REQUIRED ACTION
Please state the number of lines in the material below that contain "attempted", with no other words.
┄┄┄┄┄┄┄┄┄┄
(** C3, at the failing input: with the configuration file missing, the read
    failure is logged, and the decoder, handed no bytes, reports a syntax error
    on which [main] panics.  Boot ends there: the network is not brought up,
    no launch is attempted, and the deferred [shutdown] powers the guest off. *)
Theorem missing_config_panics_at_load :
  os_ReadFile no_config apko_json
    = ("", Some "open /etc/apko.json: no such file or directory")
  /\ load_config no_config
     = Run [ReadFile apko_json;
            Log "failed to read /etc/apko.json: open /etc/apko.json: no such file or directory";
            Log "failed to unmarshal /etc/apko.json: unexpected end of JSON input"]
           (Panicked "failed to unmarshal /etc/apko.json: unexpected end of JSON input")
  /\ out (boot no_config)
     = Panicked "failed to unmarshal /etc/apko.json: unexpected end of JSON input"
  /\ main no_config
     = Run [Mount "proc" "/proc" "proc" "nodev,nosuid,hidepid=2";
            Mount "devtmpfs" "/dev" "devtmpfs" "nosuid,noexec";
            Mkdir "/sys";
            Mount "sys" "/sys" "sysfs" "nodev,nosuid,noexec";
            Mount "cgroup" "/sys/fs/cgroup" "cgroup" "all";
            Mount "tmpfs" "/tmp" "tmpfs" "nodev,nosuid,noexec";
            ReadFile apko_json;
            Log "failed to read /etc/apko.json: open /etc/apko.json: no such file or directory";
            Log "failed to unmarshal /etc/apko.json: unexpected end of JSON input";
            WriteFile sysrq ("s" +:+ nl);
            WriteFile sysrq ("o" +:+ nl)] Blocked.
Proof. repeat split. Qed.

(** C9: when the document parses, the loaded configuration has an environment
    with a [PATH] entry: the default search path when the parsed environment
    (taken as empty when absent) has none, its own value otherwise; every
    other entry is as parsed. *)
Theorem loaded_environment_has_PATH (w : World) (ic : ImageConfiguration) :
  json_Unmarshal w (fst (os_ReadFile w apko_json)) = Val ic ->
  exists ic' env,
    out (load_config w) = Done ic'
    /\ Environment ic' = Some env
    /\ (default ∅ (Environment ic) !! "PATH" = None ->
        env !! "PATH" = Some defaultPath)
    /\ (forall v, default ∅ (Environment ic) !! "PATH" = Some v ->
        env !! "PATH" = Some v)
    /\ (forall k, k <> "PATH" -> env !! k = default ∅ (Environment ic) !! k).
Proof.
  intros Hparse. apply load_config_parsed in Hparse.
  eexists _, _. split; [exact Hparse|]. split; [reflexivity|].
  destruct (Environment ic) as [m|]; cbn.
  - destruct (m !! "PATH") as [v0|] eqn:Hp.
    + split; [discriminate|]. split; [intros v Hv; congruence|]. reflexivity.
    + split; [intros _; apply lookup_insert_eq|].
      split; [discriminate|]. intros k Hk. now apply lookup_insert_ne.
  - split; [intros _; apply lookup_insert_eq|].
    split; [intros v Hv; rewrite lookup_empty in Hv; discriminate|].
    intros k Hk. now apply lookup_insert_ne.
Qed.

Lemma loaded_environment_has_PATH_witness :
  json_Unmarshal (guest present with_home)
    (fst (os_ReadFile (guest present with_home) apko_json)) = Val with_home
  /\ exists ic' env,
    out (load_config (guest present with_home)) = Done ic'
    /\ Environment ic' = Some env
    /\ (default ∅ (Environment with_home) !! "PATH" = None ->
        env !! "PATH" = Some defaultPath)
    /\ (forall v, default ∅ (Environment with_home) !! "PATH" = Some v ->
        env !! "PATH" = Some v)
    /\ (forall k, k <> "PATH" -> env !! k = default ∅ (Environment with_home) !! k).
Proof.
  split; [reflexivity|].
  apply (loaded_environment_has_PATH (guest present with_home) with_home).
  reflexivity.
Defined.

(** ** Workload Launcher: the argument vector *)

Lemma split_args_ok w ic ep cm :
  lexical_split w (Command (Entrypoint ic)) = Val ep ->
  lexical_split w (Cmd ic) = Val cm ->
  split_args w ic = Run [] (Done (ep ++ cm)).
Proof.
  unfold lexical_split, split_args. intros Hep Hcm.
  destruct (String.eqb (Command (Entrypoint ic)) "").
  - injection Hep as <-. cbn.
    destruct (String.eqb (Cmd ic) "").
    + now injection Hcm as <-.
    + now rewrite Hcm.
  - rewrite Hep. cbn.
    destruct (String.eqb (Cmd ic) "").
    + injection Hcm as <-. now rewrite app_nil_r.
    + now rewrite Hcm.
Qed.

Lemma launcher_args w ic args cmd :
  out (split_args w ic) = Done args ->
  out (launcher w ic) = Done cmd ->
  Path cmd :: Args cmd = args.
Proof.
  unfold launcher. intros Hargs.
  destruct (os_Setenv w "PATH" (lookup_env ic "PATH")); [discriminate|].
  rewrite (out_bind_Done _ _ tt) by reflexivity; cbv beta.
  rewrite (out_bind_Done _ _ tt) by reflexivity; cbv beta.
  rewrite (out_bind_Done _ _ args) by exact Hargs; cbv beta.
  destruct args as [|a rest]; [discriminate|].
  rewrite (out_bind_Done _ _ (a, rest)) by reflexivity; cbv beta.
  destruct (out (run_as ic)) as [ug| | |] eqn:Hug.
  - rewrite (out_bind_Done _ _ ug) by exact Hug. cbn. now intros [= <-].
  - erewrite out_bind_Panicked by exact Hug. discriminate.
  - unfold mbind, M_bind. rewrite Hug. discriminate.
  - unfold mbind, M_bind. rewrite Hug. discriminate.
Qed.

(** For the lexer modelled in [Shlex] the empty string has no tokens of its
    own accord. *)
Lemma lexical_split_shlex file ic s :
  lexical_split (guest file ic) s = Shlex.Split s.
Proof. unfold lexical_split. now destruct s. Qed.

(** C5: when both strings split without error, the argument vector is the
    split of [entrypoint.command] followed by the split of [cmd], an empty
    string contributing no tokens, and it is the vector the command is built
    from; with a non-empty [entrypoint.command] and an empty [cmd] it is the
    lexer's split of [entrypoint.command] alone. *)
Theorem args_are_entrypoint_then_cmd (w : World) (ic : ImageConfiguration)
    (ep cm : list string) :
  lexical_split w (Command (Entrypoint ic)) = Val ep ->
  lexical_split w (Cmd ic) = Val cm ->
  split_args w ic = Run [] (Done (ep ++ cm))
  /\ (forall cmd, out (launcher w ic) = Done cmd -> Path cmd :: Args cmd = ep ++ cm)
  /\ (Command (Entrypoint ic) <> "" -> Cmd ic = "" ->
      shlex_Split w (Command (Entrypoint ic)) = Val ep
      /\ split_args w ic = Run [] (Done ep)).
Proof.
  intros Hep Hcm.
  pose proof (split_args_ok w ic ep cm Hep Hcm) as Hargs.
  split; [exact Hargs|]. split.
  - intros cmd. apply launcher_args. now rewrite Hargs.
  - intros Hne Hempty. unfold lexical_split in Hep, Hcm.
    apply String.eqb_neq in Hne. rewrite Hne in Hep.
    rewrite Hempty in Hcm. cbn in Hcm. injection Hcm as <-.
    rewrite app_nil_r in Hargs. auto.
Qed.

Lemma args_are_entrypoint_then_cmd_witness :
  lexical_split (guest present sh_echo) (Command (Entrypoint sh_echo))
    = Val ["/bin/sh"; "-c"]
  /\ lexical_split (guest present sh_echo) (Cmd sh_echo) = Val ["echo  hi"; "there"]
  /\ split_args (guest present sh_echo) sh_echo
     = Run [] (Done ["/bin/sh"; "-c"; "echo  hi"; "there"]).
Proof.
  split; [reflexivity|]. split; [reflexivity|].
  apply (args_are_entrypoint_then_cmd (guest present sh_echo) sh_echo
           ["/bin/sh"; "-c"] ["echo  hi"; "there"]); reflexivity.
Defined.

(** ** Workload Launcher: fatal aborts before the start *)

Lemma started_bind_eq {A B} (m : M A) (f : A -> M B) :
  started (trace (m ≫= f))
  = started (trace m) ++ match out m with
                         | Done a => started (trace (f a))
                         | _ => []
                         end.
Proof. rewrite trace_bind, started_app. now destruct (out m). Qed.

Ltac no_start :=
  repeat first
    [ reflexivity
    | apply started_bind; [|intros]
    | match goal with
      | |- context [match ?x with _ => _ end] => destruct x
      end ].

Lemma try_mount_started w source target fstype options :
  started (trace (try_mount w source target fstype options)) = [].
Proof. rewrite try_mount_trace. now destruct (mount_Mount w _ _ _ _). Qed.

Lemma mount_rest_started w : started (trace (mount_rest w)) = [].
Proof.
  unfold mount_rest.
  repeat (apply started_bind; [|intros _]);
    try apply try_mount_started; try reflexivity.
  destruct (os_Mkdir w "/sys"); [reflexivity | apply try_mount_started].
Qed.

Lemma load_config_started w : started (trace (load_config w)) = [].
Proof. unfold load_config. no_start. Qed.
┄┄┄┄┄┄┄┄┄┄
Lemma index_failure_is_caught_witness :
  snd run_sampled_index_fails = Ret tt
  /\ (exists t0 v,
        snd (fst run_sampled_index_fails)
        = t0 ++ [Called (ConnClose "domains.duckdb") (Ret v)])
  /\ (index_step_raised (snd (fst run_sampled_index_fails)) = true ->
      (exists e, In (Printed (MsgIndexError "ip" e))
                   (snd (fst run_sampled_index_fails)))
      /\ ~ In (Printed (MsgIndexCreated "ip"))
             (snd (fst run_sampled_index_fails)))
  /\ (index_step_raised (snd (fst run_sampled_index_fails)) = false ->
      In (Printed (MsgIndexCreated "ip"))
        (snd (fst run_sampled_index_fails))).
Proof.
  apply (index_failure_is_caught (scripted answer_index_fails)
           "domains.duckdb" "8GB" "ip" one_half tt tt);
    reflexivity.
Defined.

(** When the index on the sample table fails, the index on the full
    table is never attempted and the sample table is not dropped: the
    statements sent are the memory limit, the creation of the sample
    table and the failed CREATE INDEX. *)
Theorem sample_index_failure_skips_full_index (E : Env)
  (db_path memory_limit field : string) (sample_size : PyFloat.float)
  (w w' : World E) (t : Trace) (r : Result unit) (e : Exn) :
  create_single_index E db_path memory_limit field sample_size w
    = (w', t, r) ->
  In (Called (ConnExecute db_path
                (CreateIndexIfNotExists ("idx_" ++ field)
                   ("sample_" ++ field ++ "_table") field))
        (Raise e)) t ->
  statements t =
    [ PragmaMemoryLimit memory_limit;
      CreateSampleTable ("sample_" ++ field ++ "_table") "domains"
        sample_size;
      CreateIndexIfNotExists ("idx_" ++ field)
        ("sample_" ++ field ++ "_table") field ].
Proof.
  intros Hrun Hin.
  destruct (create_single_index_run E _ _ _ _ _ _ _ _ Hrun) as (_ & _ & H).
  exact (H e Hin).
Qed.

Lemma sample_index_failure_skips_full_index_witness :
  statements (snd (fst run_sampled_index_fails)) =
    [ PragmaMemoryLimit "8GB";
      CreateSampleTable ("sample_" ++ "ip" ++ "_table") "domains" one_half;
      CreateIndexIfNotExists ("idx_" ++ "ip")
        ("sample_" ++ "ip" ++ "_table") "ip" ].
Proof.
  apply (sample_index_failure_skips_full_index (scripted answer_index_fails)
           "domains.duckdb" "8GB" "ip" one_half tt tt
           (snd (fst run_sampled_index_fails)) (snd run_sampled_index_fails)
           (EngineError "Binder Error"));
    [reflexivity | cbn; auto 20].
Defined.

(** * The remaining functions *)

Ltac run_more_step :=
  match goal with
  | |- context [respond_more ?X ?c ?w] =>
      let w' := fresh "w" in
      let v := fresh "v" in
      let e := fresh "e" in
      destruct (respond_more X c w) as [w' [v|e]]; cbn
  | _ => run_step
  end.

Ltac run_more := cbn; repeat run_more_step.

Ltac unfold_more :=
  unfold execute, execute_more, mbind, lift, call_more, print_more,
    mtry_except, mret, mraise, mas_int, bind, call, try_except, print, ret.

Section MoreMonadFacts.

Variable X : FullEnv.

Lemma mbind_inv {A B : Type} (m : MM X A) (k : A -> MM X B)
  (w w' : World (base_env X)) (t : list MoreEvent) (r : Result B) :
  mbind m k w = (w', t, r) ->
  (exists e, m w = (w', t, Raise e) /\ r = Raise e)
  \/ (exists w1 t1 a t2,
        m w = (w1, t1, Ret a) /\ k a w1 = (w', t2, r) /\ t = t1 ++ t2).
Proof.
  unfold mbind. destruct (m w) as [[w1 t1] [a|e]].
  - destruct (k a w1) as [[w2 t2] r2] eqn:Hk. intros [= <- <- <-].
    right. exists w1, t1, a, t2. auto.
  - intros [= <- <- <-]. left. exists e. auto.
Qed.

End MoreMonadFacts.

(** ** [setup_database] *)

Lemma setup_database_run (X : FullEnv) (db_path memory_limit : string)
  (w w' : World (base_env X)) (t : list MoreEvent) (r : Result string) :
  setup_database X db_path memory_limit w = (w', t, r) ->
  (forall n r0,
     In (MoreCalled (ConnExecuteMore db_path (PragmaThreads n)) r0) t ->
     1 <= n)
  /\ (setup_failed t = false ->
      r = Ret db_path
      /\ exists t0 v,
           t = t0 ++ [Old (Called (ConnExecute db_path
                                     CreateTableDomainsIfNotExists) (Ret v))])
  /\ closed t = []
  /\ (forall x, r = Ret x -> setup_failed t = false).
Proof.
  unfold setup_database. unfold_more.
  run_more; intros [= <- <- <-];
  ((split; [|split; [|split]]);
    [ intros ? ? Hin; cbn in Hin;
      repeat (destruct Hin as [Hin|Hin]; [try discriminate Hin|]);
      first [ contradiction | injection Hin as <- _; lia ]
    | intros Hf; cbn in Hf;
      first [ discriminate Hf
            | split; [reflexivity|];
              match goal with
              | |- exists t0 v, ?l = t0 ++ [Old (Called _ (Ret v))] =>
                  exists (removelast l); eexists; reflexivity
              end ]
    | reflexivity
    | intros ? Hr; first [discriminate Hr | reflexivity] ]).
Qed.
┄┄┄┄┄┄┄┄┄┄
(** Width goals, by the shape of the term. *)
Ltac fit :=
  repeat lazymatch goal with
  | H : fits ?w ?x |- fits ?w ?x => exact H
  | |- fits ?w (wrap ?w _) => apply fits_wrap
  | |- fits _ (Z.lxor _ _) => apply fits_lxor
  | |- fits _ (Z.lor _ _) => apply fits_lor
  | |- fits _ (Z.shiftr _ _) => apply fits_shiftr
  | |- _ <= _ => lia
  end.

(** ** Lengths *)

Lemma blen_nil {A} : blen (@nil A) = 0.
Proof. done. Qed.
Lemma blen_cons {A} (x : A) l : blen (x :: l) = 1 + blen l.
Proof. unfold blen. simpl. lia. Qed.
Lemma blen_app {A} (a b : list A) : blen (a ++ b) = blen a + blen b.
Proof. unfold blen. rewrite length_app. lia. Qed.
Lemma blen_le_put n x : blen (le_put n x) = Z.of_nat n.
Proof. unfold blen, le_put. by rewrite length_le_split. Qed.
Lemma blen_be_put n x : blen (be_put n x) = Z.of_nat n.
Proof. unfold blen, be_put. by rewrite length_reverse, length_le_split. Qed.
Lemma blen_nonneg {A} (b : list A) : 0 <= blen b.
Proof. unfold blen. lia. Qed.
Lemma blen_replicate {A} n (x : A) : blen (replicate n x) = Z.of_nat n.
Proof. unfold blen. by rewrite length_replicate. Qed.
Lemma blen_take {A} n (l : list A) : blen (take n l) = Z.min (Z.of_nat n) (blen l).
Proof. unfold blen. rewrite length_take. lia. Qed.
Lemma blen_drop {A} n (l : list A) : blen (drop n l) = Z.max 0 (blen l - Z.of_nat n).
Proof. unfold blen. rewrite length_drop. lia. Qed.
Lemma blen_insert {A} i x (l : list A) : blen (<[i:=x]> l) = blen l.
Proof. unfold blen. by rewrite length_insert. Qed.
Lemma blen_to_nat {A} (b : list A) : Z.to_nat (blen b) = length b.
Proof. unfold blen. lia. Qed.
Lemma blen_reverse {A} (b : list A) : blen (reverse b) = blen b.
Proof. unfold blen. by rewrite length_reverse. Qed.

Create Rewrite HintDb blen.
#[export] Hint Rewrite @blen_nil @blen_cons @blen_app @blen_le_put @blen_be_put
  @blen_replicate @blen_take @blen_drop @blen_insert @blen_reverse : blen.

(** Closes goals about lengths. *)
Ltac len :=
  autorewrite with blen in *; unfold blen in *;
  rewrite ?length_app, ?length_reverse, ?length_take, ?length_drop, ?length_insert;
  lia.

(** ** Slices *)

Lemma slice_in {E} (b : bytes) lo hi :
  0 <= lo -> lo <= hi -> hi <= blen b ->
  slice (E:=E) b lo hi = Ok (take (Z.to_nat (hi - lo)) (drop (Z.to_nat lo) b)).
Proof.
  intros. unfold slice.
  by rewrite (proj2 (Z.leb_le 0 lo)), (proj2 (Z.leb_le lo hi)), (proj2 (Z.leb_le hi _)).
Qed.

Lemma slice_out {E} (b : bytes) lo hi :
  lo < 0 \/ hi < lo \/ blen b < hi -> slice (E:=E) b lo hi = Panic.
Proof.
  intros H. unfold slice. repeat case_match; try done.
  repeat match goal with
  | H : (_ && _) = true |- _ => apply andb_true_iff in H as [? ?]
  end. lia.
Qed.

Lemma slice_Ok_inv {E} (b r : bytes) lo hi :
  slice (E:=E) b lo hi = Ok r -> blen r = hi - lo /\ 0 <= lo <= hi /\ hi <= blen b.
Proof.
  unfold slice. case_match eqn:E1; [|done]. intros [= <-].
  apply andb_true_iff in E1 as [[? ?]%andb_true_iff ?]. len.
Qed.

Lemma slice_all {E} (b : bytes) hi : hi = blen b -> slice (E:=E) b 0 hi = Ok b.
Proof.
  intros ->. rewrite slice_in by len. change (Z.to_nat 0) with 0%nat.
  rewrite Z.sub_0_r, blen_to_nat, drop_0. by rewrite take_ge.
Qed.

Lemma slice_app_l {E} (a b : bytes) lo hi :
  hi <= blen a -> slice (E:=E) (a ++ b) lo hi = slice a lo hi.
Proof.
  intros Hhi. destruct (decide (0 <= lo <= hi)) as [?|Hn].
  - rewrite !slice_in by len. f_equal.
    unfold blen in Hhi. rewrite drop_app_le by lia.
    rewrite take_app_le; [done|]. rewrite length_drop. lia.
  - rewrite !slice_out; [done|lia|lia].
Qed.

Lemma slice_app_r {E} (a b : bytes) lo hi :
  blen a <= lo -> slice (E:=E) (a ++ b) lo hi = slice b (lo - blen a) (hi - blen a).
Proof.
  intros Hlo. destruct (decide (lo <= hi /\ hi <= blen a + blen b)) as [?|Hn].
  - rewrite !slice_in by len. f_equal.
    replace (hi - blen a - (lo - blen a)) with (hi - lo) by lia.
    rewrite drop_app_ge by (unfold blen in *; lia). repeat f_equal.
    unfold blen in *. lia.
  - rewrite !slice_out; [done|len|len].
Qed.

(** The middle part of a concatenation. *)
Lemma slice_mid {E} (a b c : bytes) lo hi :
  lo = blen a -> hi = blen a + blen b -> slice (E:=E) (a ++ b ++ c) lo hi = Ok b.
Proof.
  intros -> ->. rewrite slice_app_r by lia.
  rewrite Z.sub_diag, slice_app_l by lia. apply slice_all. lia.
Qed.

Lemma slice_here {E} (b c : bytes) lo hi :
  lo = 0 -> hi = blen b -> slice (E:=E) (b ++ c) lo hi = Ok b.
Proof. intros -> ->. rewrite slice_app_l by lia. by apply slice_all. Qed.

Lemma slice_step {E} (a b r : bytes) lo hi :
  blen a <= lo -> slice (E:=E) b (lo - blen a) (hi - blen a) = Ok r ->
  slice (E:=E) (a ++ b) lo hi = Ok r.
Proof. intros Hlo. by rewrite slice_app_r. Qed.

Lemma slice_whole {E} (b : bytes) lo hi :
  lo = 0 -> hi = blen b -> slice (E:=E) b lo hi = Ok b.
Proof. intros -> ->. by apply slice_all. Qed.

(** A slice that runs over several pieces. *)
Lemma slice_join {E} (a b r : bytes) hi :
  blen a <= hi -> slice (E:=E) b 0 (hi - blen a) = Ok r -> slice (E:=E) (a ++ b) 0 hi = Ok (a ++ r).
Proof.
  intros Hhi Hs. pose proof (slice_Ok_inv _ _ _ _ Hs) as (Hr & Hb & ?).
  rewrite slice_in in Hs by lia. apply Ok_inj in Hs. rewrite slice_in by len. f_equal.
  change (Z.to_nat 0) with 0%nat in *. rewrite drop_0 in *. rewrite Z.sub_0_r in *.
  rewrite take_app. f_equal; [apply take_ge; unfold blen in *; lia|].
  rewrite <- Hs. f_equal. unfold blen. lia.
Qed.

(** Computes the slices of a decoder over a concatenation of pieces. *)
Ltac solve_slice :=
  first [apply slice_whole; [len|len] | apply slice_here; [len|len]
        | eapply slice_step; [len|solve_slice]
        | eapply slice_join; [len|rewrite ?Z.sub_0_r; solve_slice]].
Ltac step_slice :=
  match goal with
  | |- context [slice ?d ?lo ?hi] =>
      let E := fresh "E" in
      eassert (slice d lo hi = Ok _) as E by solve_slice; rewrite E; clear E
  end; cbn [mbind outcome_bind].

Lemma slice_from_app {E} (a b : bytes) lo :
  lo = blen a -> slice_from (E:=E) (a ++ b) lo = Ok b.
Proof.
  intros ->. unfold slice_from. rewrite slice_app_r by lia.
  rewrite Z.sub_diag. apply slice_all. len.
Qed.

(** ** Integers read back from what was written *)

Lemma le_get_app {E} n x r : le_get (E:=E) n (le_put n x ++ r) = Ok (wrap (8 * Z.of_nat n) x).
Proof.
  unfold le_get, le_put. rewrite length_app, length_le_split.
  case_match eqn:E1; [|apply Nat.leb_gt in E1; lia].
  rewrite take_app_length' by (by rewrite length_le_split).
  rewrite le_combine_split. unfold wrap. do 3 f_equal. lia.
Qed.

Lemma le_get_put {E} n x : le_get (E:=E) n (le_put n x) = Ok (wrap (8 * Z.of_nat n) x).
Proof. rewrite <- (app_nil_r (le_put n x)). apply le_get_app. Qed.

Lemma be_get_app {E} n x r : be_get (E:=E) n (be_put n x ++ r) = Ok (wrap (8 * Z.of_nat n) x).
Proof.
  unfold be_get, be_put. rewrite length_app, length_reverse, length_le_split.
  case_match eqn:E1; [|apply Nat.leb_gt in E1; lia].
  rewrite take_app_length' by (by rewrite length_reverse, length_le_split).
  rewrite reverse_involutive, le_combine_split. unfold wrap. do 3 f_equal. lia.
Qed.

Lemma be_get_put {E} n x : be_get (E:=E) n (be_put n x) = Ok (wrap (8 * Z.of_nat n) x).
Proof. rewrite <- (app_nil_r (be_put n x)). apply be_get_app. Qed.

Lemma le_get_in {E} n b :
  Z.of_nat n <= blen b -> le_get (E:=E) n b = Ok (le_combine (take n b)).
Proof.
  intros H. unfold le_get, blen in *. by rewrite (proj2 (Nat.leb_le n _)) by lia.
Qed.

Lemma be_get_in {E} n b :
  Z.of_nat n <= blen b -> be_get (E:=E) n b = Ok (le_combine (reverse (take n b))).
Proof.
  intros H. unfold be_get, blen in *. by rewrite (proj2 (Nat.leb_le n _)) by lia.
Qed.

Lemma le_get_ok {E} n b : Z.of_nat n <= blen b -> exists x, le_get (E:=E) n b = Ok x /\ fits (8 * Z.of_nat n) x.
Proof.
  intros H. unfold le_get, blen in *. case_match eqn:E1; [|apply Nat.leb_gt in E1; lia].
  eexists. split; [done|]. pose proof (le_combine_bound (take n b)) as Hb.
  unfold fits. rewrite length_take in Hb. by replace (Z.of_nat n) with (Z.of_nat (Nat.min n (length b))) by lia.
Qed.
┄┄┄┄┄┄┄┄┄┄
RESPONSE TO THE TASK
2